Stored data entries:
(** The query-to-environment wrapper always runs the wrapped handler on
    the same request and world. Whatever order the loop takes: a variable
    that is the upper-cased name of no query parameter is left as it was;
    and when one parameter alone has a given upper-cased name, that
    variable is set to the parameter's first value if [os.Setenv] accepts
    it, and is left as it was if not. *)
Theorem query_params_to_env (ToUpper : string -> string)
    (accepts : string -> string -> bool) (order : list (string * list string))
    (handler : PageHandler) (r : Request) (environ : gmap string string)
    (w : World) :
  order ≡ₚ map_to_list (requestQuery r) ->
  let out := wrapQueryParamsToEnv ToUpper accepts order handler r environ w in
  snd out = handler r w
  /\ (forall name,
        (forall key values, requestQuery r !! key = Some values -> ToUpper key <> name) ->
        fst out !! name = environ !! name)
  /\ (forall key value rest,
        requestQuery r !! key = Some (value :: rest) ->
        (forall key' values', requestQuery r !! key' = Some values' ->
           ToUpper key' = ToUpper key -> key' = key) ->
        fst out !! ToUpper key
        = if accepts (ToUpper key) value then Some value else environ !! ToUpper key).
Proof.
  intros Hperm out. unfold out, wrapQueryParamsToEnv. cbn [fst snd].
  assert (Hmem : forall key values,
            (key, values) ∈ order <-> requestQuery r !! key = Some values).
  { intros key values. rewrite Hperm. apply elem_of_map_to_list. }
  split; [reflexivity|]. split.
  - intros name Hfree. apply setParams_other.
    intros [key values] Hin. apply (Hfree key values), Hmem, Hin.
  - intros key value rest Hkey Honly.
    apply (setParams_single ToUpper accepts order environ key value rest).
    + rewrite Hperm. apply NoDup_map_to_list.
    + apply Hmem, Hkey.
    + intros [key' values'] Hin Hsame. cbn [fst] in Hsame.
      apply Hmem in Hin. pose proof (Honly key' values' Hin Hsame) as ->.
      congruence.
Qed.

• _WORK ITEM_:
Set down, word for word, each line from the top of the records above through the line with "and when one".

• _REPLY TO THE EXERCISE_:
(** The query-to-environment wrapper always runs the wrapped handler on
    the same request and world. Whatever order the loop takes: a variable
    that is the upper-cased name of no query parameter is left as it was;
    and when one parameter alone has a given upper-cased name, that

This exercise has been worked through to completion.